Notetaking online - Evernote

Learning intention

Students explore how the online notetaking tool, Evernote, can support them to:

  • save and organise notes for research
  • record bibliographic details of references

Background

Recording and organising notes is an important part of the research process. Evernote is a powerful, free notetaking tool students can use on computers, tablets and smart phones that helps keep track of information they find.

In Evernote, all your notes are stored online so you can get to them anywhere you have web access. Evernote syncs across devices, so no matter where you are, you can edit or add to your research.

Evernote can help you:

  • record questions, notes and reference details
  • save articles and quotes
  • annotate web pages with observations and questions
  • easily publish and share information online

Resources

Activity

Give students one minute to tell a partner how they organise their research. Ask them to think about: where they keep it, how they arrange it, how they record where they got their information from, how they go back to view information again, how they record their own questions and ideas.

Ask students to share some of their partner’s responses with the class. If students are using online tools, what are they and what benefits do they have?

Introduce students to the tool using the Evernote overview, or by guiding them through your own Evernote account. Ideally, work them through how each of these skills would benefit them while researching online.

Talk about how to:

Give students time to create their own Evernote account.

Ask students to spend the session collecting information from the web and save links and comments to their Evernote account (for search tips and activities see Search strategies for the web).

Students can research a topic they're interested in or something they're working on at school. The purpose of the task is to explore the features and functionality of Evernote by actively researching a topic.

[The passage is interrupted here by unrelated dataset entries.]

(** * whatsapp_lab: chat broadcast server and clock-synchronising client

    A shallow embedding of [server.py] and [client.py].

    - Python values that travel on the wire are the type [pyval]; a Python
      [float] is an IEEE binary64 number ([PrimFloat.float]), a Python [int]
      is an unbounded integer ([Z]), and [bool] is the subclass of [int] it
      is in Python.
    - A Python [str] is a [string]: a sequence of code points below 256.
    - Wall-clock readings ([time.time()]) and the success of socket writes
      are inputs of the functions that perform them.
    - The server's shared [clients] set is a [gset]; everything a handler
      does to the outside world (lock operations, socket writes, registry
      updates) is recorded in an event trace. *)

From Stdlib Require Import ZArith Lia Bool List Ascii String.
From Stdlib Require Import DecimalString DecimalFacts DecimalPos DecimalZ.
From Stdlib Require Import PrimFloat FloatOps FloatAxioms SpecFloat.
From stdpp Require Import base strings gmap sets list.
Import ListNotations.

Set Warnings "-register-all,-clear-no-such-hyp".

(* stdpp seals [String.append] against [simpl]; the codec proofs unfold it. *)
#[local] Arguments String.append !_ _ / : simpl nomatch.

Local Open Scope Z_scope.
Local Open Scope string_scope.
Local Open Scope list_scope.

(** ** Python values *)

Inductive pyval : Type :=
| PNone
| PBool (b : bool)
| PInt (z : Z)
| PFloat (f : float)
| PStr (s : string)
| PList (l : list pyval)
| PDict (d : list (string * pyval)).

(** A [dict] with string keys, in insertion order. *)
Abbreviation pydict := (list (string * pyval)).

(** [d.get(k)]: the value of the first (and, in a well-formed dict, only)
    entry with key [k]. *)
Fixpoint dict_lookup (k : string) (d : pydict) : option pyval :=
  match d with
  | [] => None
  | (k', v) :: d' => if String.eqb k k' then Some v else dict_lookup k d'
  end.

(** [d.get(k, default)]. *)
Definition dict_get (d : pydict) (k : string) (default : pyval) : pyval :=
  match dict_lookup k d with
  | Some v => v
  | None => default
  end.

(** Exceptions that the modelled code can meet.  [JSONDecodeError] is a
    subclass of [ValueError]; [except json.JSONDecodeError] catches the
    former only. *)
Inductive exn : Type :=
| AttributeError
| OverflowError
| ZeroDivisionError
| TypeError
| OSError
| JSONDecodeError
| ValueError
| RecursionError.

Inductive result (A : Type) : Type :=
| Ok (a : A)
| Raise (e : exn).
Arguments Ok {A} a.
Arguments Raise {A} e.

#[export] Instance result_ret : MRet result := fun _ a => Ok a.
#[export] Instance result_bind : MBind result := fun _ _ k r =>
  match r with
  | Ok a => k a
  | Raise e => Raise e
  end.

(** ** Python arithmetic on [int] and [float] *)

Module PyNum.

(** [float(z)] for an [int]: round to nearest even; CPython raises
    [OverflowError] when the rounded value does not fit in a binary64. *)
Definition float_of_int (z : Z) : result float :=
  let f := SF2Prim (binary_normalize prec emax z 0 false) in
  if is_infinity f then Raise OverflowError else Ok f.

(** The operand of a binary arithmetic operator, seen as a number:
    [bool] is an [int]; anything else is not a number. *)
Definition as_int (v : pyval) : option Z :=
  match v with
  | PInt z => Some z
  | PBool b => Some (if b then 1 else 0)
  | _ => None
  end.

Definition as_float (v : pyval) : option float :=
  match v with
  | PFloat f => Some f
  | _ => None
  end.

(** Coercion of one operand when the other one is a [float]. *)
Definition coerce (v : pyval) : result float :=
  match v with
  | PFloat f => Ok f
  | _ => match as_int v with
         | Some z => float_of_int z
         | None => Raise TypeError
         end
  end.

(** A binary operator that is exact on two ints and is the binary64
    operation as soon as one operand is a float.  (The modelled code never
    applies [+] or [-] to two operands that are both not numbers.) *)
Definition arith (opz : Z -> Z -> Z) (opf : float -> float -> float)
           (a b : pyval) : result pyval :=
  match as_int a, as_int b with
  | Some x, Some y => Ok (PInt (opz x y))
  | _, _ =>
      match as_float a, as_float b with
      | None, None => Raise TypeError
      | _, _ =>
          x ← coerce a; y ← coerce b; Ok (PFloat (opf x y))
      end
  end.

Definition add := arith Z.add PrimFloat.add.
Definition sub := arith Z.sub PrimFloat.sub.

(** True division [a / y] by a [float] divisor [y]: the dividend is
    converted to [float] first. *)
Definition truediv (a : pyval) (y : float) : result pyval :=
  x ← coerce a;
  if PrimFloat.eqb y 0%float then Raise ZeroDivisionError
  else Ok (PFloat (PrimFloat.div x y)).

(** [isinstance(v, (int, float))]. *)
Definition is_int_or_float (v : pyval) : bool :=
  match v with
  | PInt _ | PBool _ | PFloat _ => true
  | _ => false
  end.

End PyNum.

(** ** client.py: the clock *)

Definition DRIFT_PER_SEC : float := 0%float.

Record Clock : Type := mkClock {
  start_real : float;
  start_local : float;
  offset : pyval
}.

(** [Clock.__init__], run when the wall clock reads [t]. *)
Definition Clock_init (t : float) : Clock :=
  {| start_real := t; start_local := t; offset := PFloat 0%float |}.

(** [Clock.now_local], called when the wall clock reads [t]. *)
Definition now_local (c : Clock) (t : float) : float :=
  let real_elapsed := (t - start_real c)%float in
  (start_local c + real_elapsed * (1 + DRIFT_PER_SEC))%float.

(** [Clock.now_synced], called when the wall clock reads [t]. *)
Definition now_synced (c : Clock) (t : float) : result pyval :=
  PyNum.add (PFloat (now_local c t)) (offset c).

(** [Clock.apply_cristian]. *)
Definition apply_cristian (c : Clock) (t_send server_time t_recv : pyval)
  : result Clock :=
  rtt ← PyNum.sub t_recv t_send;
  half ← PyNum.truediv rtt 2%float;
  s ← PyNum.add server_time half;
  est_offset ← PyNum.sub s t_recv;
  Ok {| start_real := start_real c; start_local := start_local c;
        offset := est_offset |}.

(** ** server.py: registry, broadcaster and session handler *)

(** A connection is known by the identity of its socket object. *)
Definition conn := nat.

(** What a handler does to the world, in program order. *)
Inductive event : Type :=
| EvAcquire                                   (* enter [with clients_lock] *)
| EvRelease                                   (* leave [with clients_lock] *)
| EvAdd (c : conn)                            (* [clients.add(c)] *)
| EvDiscard (c : conn)                        (* [clients.discard(c)] / [remove] *)
| EvSend (c : conn) (obj : pyval) (ok : bool) (* [send_json(c, obj)] *)
| EvClose (c : conn).                         (* [c.close()] *)

(** The shared state: the [clients] set, and the trace of events so far. *)
Record world : Type := mkWorld {
  clients : gset conn;
  trace : list event
}.

Definition emit (evs : list event) (w : world) : world :=
  {| clients := clients w; trace := trace w ++ evs |}.

(** [send_json(sock, obj)] when [sendall] succeeds ([ok = true]) or raises. *)
Definition send_json (ok : bool) (sock : conn) (obj : pyval) (w : world)
  : result unit * world :=
  (if ok then Ok tt else Raise OSError, emit [EvSend sock obj ok] w).

(** [c is exclude], where [exclude] is a connection or [None]. *)
Definition is_exclude (c : conn) (exclude : option conn) : bool :=
  match exclude with
  | Some e => Nat.eqb c e
  | None => false
  end.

As they're working ask students to think about:

  • If you had to come back and find a link later, how would you find it and what kind of information might help you find it? (Mention the benefits of tagging and the Evernote search which is really powerful)
  • What kinds of information could you include with this link? (Think keywords, bibliographic information, questions for further research)

For students who hand write notes or draw Evernote also lets you upload images and even recognises handwritten notes.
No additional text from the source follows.